= System requirements =

Environment needed to run software

To be used efficiently, all computer software needs certain hardware components or other software resources to be present on a computer. These prerequisites are known as (computer) system requirements and are often used as a guideline as opposed to an absolute rule. Most software defines two sets of system requirements: minimum and recommended. With increasing demand for higher processing power and resources in newer versions of software, system requirements tend to increase over time. Industry analysts suggest that this trend plays a bigger part in driving upgrades to existing computer systems than technological advancements. A second meaning of the term system requirements, is a generalisation of this first definition, giving the requirements to be met in the design of a system or sub-system.

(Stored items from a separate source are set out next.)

(* ===== verification/SuiteMachine.v ===== *)
(** * The state machine suite, subtest by subtest

    Begin and Finish on a conforming store, in the terms a test knows the
    store by, and the subtests of RunStateMachineTests.  Tokens come from a
    source that does not repeat itself. *)
From S2P Require Import Prelude GoLib Errors Record Store Effects Core CoreSpec.
From S2P Require Import Testing Conforming Idemleasetest SuiteStore.
Import Time idemleasetest.
Local Open Scope Z_scope.

(** The token Begin makes of a random block. *)
Definition token_of (b : bytes) : bytes := EncodeToString (take 16 b).

(** ** Begin and Finish *)

Section machine.
Context {S : Type} `{Conforming S}.
Implicit Types (w : world S) (r : Record).

Lemma wp_newToken_else T b rnd k o w (Q : bytes + error → world S → Prop) :
  state T (inl b :: rnd) k o w →
  (∀ w', state T rnd k o w' → w_now w' = w_now w → elsewhere k w w' →
     Q (inl (token_of b)) w') →
  wp (call newToken) Q w.
Proof.
  intros Hs HQ. apply wp_call_bind, wp_call. simpl. unfold read_rand.
  rewrite (st_rand _ _ _ _ _ Hs). apply wp_call. simpl. apply HQ; [by destruct Hs|done|].
  intros ? ? k' o' _ []. by split.
Qed.

Lemma wp_newToken T b rnd k o w (Q : bytes + error → world S → Prop) :
  state T (inl b :: rnd) k o w →
  (∀ w', state T rnd k o w' → w_now w' = w_now w → Q (inl (token_of b)) w') →
  wp (call newToken) Q w.
Proof. intros Hs HQ. eapply wp_newToken_else; [done|]. eauto. Qed.

(** The lease a test asks for. *)
Definition leases T w (o : Options) : Prop :=
  T + (shortTTL - pace) ≤ app_clock (w_now w) + leaseTTL o ∧ leaseTTL o ≤ longest.

Lemma wp_Begin_free_else T b rnd k w fp o (Q : Outcome + error → world S → Prop) :
  state T (inl b :: rnd) k None w → leases T w o →
  (∀ w' r' D, state T rnd k (Some (r', D)) w' → app_clock (w_now w) ≤ app_clock (w_now w') →
     app_clock (w_now w) + leaseTTL o ≤ D ≤ app_clock (w_now w') + leaseTTL o →
     same_identity (begin_record k fp (token_of b) o 0) r' → elsewhere k w w' →
     Q (inl (mkOutcome Proceed (token_of b) [] 0)) w') →
  wp (call (Begin k fp o)) Q w.
Proof.
  intros Hs [HT Ho] HQ. apply wp_call_bind. eapply wp_newToken_else; [exact Hs|].
  intros w1 S1 N1 E1. apply wp_call_bind. eapply wp_Now_else; [exact S1|]. intros w2 S2 L2 E2.
  rewrite N1 in L2.
  apply wp_call_bind. eapply wp_Reserve_free_else; [exact S2|done|done|simpl in *; unfold Add; lia|].
  intros w3 r' S3 Hi L3 E3. apply wp_call. simpl in *. unfold Add in *.
  eapply HQ; [exact S3|lia|lia|exact Hi|]. eauto using elsewhere_trans.
Qed.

== Recommended system requirements ==

Often manufacturers of games will provide the consumer with a set of requirements that are different from those that are needed to run a software. These requirements are usually called the recommended requirements. These requirements are almost always of a significantly higher level than the minimum requirements, and represent the ideal situation in which to run the software. Generally speaking, this is a better guideline than minimum system requirements in order to have a fully usable and enjoyable experience with that software.

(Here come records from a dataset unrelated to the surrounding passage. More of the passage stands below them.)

Definition FailOpenPassesThrough : test S () := with_flaky (
  _ ← set_errs (Some err_down) None None; _ ← fresh_log;
  let cfg := New_config [FailOpen true] in
  let h : Handler := λ _, counting (respond 201 []) in
  rr ← post cfg h;
  n ← Load;
  _ ← fatalf_if (ne (Code rr) 201 || ne n 1%nat)
        "code=%d handler=%d, want the handler to run without idempotency";
  _ ← set_errs None None None;
  _ ← post cfg h;
  check_count 2).

Definition StoreFailureOnBegin : test S () :=
  _ ← Testing.Run "FailClosed503" FailClosed503;
  Testing.Run "FailOpenPassesThrough" FailOpenPassesThrough.

Definition ResponseReturnedAndReleased : test S () := with_flaky (
  _ ← set_errs None (Some err_boom) None; _ ← fresh_log;
  let cfg := New_config [] in
  let h : Handler := λ _, counting (respond 201 (bs "work-done")) in
  rr ← post cfg h;
  _ ← fatalf_if (ne (Code rr) 201 || ne (rs_body rr) (bs "work-done"))
        "the captured response must reach the client despite the Complete failure";
  _ ← set_errs None None None;
  _ ← post cfg h;
  check_count 2).

Definition ReleaseAlsoFailsKeepsReservation : test S () := with_flaky (
  _ ← set_errs None (Some err_boom) (Some err_boom2); _ ← fresh_log;
  let cfg := New_config [] in
  let h : Handler := λ _, counting (respond 201 []) in
  rr ← post cfg h;
  _ ← fatalf_if (ne (Code rr) 201) "code = %d, want 201";
  rr ← post cfg h;
  fatalf_if (ne (Code rr) 409) "retry while still reserved = %d, want 409 until lease expiry").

== Hardware requirements ==

The most common set of requirements defined by any operating system or software application is the physical computer resources, also known as hardware, A hardware requirements list is often accompanied by a hardware compatibility list (HCL), especially in case of operating systems. An HCL lists tested, compatible, and sometimes incompatible hardware devices for a particular operating system or application. The following sub-sections discuss the various aspects of hardware requirements.

=== Architecture ===

All computer operating systems are designed for a particular computer architecture. Most software applications are limited to particular operating systems running on particular architectures. Although architecture-independent operating systems and applications exist, most need to be recompiled to run on a new architecture. See also a list of common operating systems and their supporting architectures.

=== Processing power ===

The power of the central processing unit (CPU) is a fundamental system requirement for any software. Most software running on x86 architecture define processing power as the model and the clock speed of the CPU. Many other features of a CPU that influence its speed and power, like bus speed, cache, and MIPS are often ignored. This definition of power is often erroneous, as different makes and models of CPUs at similar clock speed often have different throughput speeds.

=== Memory ===

All software, when run, resides in the random access memory (RAM) of a computer. Memory requirements are defined after considering demands of the application, operating system, supporting software and files, and other running processes. Optimal performance of other unrelated software running on a multi-tasking computer system is also considered when defining this requirement.

=== Secondary storage ===

Data storage device requirements vary, depending on the size of software installation, temporary files created and maintained while installing or running the software, and possible use of swap space (if RAM is insufficient).

=== Display adapter ===

Software requiring a better than average computer graphics display, like graphics editors and high-end games, often define high-end display adapters in the system requirements.

=== Peripherals ===

Some software applications need to make extensive and/or special use of some peripherals, demanding the higher performance or functionality of such peripherals. Such peripherals include CD-ROM drives, keyboards, pointing devices, network devices, etc.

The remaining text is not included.